## Work instructions:
Take the data below and copy exactly the lines starting at the one with "fdiv, fadd, fmul." and finishing at the one with "pose proof (inject_mul 4", both included.

++++++++

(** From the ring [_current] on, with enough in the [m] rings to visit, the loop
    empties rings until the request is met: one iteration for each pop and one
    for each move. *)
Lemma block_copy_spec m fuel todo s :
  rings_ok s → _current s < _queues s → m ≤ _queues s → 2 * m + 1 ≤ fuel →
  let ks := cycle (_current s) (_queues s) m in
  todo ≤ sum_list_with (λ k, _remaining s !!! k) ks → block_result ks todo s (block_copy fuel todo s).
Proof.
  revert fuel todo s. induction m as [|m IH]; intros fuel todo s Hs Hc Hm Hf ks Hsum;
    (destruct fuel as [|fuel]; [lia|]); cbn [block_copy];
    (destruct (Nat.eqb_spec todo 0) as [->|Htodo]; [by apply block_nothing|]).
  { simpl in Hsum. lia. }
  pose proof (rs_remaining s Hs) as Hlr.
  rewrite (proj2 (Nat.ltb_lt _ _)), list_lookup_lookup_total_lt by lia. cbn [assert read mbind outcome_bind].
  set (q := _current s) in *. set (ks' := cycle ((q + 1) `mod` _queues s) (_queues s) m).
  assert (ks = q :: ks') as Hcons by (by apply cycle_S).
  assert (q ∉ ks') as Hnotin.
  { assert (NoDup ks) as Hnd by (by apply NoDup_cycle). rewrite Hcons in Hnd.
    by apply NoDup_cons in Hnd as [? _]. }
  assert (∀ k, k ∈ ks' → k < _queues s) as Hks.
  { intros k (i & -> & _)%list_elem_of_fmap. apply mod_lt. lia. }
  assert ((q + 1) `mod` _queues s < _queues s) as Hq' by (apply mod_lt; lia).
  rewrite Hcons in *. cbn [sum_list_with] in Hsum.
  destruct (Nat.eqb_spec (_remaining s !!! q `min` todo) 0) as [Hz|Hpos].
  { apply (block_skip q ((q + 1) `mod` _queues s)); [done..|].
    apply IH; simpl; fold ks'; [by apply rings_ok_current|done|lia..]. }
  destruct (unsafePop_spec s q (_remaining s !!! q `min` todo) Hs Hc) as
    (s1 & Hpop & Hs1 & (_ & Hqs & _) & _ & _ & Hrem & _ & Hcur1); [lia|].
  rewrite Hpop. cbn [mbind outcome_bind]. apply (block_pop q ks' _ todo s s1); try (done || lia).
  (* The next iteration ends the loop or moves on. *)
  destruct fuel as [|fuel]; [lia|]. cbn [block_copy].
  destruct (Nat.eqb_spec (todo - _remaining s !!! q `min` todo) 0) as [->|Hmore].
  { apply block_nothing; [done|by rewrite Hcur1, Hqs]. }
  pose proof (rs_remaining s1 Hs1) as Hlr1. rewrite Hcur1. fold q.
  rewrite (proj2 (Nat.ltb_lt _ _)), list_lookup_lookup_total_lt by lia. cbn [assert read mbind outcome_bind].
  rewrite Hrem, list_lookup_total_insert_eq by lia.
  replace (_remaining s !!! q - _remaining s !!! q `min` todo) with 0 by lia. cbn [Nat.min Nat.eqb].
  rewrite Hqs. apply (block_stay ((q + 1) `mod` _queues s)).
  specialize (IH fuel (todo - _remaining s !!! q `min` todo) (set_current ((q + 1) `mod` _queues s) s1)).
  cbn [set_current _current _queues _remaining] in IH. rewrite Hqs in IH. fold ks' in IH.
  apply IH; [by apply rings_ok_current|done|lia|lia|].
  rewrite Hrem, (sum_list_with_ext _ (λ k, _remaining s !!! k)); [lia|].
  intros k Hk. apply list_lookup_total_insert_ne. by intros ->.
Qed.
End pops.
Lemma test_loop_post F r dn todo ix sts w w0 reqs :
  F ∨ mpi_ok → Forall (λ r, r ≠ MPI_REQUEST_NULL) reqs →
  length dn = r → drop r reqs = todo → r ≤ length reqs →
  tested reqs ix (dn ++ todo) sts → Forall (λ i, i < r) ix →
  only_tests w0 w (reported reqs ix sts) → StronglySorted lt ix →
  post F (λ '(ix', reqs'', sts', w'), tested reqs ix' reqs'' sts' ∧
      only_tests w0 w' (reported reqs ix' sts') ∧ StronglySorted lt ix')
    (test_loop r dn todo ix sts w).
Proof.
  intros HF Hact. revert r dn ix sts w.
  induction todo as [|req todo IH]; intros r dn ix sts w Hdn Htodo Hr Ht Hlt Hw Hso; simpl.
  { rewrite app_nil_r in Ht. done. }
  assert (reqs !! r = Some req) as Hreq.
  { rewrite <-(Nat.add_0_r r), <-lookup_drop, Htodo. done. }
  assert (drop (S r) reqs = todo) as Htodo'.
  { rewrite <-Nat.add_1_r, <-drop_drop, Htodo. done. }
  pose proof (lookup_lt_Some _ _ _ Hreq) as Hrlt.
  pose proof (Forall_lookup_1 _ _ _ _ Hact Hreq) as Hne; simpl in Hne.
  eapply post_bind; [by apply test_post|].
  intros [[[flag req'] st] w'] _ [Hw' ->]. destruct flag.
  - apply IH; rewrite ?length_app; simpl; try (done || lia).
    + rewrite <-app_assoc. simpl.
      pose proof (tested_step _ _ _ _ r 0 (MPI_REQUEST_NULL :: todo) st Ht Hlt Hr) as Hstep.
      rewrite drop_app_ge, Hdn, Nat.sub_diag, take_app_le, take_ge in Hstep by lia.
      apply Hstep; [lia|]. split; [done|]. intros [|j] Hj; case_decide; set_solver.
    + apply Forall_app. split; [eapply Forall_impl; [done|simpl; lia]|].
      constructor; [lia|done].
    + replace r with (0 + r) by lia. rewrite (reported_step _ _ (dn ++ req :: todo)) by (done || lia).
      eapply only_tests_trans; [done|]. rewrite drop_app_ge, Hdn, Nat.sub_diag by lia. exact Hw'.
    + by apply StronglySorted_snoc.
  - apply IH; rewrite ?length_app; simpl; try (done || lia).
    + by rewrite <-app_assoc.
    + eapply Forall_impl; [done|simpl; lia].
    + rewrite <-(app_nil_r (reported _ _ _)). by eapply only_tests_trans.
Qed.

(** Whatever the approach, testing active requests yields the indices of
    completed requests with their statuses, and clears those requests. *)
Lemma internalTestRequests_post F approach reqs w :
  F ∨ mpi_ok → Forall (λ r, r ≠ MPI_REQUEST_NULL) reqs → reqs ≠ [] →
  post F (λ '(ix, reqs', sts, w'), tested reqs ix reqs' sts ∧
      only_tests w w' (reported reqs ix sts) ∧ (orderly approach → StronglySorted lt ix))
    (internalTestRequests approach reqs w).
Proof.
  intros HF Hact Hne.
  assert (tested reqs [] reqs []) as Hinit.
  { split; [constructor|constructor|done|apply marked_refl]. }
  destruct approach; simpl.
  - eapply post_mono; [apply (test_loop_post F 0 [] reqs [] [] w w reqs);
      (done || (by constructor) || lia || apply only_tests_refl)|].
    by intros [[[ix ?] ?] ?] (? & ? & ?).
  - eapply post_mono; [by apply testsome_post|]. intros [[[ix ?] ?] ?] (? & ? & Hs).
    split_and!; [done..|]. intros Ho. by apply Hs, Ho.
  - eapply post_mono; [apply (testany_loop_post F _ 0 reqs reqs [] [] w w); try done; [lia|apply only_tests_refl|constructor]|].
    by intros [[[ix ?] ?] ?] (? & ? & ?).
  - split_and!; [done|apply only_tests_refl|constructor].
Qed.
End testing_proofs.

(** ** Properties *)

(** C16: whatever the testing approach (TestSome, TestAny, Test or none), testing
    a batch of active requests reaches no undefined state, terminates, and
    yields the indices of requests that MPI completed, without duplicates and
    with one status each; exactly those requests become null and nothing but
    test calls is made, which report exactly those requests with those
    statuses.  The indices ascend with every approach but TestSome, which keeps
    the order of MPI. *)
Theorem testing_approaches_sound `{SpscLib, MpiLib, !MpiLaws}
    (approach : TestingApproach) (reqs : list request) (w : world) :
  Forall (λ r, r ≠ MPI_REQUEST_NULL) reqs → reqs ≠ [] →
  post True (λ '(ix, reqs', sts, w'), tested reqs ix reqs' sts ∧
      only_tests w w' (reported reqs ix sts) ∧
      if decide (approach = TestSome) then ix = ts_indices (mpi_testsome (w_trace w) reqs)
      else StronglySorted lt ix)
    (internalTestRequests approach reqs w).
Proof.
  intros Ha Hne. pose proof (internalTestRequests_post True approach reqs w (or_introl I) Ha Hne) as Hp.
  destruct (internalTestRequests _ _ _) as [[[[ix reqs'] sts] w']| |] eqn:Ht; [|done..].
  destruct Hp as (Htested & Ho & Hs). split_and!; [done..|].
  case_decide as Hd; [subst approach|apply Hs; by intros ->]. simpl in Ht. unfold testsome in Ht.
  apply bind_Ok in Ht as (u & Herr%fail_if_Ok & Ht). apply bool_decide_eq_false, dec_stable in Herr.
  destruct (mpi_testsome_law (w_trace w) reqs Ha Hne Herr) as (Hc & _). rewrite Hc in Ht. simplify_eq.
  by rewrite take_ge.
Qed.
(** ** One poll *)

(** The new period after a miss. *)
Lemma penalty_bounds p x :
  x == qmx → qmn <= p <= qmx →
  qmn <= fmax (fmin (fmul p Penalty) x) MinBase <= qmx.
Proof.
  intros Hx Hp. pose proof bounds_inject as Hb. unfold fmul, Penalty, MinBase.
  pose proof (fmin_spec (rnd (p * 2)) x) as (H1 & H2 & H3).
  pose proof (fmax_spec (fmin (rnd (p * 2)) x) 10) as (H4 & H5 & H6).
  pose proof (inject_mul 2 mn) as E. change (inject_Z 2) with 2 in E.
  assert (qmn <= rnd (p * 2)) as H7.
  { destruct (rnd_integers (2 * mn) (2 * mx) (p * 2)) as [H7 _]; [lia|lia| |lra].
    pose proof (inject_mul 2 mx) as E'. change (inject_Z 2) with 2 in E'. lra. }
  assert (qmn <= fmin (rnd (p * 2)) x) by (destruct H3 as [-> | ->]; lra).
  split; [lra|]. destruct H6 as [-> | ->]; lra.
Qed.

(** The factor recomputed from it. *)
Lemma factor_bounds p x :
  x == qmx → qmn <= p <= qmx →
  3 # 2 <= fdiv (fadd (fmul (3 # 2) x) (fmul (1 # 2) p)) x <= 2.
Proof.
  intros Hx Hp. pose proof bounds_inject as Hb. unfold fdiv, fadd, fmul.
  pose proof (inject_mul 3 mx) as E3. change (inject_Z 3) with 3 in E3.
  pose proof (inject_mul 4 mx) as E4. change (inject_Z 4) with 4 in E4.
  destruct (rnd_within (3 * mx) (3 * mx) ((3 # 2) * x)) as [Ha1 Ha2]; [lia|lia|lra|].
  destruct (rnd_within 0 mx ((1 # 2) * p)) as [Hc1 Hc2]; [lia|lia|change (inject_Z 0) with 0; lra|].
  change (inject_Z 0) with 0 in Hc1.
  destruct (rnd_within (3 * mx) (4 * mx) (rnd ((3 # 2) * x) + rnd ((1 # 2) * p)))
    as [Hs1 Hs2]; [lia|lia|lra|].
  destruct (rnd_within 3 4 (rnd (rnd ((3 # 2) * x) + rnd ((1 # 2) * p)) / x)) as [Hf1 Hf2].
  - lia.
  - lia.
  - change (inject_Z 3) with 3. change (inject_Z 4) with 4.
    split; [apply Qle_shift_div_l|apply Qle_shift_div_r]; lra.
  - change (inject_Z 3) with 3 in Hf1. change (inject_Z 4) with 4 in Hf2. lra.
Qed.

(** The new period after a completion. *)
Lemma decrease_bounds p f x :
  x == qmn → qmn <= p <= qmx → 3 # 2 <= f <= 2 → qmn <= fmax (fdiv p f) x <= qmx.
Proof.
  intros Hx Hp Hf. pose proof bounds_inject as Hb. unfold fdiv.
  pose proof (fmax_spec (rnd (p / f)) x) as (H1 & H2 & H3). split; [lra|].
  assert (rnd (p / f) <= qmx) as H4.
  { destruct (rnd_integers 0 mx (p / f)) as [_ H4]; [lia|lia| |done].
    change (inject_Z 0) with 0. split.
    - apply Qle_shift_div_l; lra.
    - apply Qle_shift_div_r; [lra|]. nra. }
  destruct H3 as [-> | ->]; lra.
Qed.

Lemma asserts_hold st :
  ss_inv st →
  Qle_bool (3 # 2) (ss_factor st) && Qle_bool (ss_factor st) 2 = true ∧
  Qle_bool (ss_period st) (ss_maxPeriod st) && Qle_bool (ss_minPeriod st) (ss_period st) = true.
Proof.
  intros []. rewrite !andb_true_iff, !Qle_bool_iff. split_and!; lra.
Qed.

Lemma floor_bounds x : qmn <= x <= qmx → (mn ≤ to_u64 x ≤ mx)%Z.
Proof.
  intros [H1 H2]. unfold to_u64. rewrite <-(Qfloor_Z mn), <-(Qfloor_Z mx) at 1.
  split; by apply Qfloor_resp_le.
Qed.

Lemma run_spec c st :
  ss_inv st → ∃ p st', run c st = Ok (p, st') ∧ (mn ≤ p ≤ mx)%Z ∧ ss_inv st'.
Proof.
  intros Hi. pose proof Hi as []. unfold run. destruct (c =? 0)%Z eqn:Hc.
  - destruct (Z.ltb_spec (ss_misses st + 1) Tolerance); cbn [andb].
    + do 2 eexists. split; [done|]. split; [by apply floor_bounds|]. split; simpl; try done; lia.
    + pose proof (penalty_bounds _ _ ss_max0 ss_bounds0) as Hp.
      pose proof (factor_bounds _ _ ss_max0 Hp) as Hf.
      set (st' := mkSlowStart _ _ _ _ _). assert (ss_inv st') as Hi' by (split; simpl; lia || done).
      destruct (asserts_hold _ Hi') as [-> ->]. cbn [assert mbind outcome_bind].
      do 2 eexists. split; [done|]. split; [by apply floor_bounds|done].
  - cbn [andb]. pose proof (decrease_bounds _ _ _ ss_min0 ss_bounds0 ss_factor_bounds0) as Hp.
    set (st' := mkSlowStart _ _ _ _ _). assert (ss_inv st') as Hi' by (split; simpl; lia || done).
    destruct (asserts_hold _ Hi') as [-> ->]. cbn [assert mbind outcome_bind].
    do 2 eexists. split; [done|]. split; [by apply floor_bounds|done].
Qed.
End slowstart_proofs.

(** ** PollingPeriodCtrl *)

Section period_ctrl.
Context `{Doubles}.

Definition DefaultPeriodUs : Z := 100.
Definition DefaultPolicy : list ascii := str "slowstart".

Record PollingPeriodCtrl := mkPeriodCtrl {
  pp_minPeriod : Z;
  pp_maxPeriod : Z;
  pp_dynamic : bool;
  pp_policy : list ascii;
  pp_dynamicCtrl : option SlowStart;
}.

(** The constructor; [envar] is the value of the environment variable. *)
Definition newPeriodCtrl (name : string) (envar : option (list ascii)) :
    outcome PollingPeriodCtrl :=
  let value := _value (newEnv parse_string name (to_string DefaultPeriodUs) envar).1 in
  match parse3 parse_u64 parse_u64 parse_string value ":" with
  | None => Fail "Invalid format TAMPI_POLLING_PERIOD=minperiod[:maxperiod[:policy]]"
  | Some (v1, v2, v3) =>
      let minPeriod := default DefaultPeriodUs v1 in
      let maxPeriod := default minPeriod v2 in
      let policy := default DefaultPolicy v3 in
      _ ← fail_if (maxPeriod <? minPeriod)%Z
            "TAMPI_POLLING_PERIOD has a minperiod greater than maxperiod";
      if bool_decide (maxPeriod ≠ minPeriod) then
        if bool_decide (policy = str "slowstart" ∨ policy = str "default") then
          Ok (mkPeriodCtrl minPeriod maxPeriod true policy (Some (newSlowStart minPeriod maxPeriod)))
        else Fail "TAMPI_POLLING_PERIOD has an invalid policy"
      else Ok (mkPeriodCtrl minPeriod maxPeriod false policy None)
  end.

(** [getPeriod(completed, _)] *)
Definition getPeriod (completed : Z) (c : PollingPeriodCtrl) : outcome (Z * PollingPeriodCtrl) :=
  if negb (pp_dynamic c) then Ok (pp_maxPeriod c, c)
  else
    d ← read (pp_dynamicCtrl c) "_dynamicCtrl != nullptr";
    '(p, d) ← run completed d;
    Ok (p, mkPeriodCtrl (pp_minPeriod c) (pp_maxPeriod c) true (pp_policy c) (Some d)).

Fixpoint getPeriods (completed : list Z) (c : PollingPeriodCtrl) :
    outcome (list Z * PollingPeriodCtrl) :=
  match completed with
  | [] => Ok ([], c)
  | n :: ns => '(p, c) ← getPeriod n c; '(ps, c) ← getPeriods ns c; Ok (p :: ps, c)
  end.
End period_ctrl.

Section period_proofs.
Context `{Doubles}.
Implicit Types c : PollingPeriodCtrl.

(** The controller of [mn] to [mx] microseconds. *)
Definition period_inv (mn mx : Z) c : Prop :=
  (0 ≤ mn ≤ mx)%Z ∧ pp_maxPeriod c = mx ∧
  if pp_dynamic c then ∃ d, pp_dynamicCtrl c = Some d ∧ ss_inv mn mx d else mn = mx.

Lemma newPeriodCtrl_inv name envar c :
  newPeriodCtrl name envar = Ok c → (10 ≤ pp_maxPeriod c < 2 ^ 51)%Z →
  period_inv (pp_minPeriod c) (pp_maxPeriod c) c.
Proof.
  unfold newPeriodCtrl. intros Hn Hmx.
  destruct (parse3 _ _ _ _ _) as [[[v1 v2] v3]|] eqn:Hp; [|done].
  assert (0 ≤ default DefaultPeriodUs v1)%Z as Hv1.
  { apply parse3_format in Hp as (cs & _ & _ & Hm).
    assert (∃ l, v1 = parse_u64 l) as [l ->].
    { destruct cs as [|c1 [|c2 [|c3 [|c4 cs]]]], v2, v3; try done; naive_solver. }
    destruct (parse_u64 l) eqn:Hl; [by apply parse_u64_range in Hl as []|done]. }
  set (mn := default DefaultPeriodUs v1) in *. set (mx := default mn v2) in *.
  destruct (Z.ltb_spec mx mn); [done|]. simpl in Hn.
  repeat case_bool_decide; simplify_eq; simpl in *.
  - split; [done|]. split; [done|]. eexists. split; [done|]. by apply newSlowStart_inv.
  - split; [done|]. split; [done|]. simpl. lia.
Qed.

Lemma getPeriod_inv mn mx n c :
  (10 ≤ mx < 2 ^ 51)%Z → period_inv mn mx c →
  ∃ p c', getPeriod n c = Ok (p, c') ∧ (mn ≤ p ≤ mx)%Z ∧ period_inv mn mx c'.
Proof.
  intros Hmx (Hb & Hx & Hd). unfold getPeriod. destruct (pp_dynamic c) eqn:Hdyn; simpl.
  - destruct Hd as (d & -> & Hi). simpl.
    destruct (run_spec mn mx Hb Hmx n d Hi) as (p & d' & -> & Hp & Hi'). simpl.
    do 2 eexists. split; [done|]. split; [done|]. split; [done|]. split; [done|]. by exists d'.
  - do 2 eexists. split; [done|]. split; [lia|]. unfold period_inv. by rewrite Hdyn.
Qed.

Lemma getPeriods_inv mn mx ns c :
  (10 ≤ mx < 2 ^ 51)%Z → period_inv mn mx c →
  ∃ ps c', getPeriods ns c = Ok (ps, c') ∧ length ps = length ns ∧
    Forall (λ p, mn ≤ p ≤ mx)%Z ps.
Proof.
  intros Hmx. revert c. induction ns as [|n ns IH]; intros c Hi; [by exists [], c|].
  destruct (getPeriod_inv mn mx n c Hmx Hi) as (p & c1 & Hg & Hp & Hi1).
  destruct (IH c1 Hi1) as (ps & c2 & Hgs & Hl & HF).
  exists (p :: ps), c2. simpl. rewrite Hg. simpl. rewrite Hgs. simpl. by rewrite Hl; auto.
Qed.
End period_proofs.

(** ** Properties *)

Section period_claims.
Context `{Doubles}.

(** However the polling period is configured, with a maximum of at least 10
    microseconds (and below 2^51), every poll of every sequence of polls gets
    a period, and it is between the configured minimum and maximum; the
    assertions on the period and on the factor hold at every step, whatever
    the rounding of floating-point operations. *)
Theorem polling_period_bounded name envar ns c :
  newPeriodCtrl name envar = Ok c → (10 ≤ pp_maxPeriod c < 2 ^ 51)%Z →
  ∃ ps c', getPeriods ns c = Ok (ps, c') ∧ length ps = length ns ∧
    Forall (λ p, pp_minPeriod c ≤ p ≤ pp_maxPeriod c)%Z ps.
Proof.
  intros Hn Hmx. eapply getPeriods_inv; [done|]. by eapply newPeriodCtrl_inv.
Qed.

++++++++

## Result:
  intros Hx Hp. pose proof bounds_inject as Hb. unfold fdiv, fadd, fmul.
  pose proof (inject_mul 3 mx) as E3. change (inject_Z 3) with 3 in E3.
  pose proof (inject_mul 4 mx) as E4. change (inject_Z 4) with 4 in E4.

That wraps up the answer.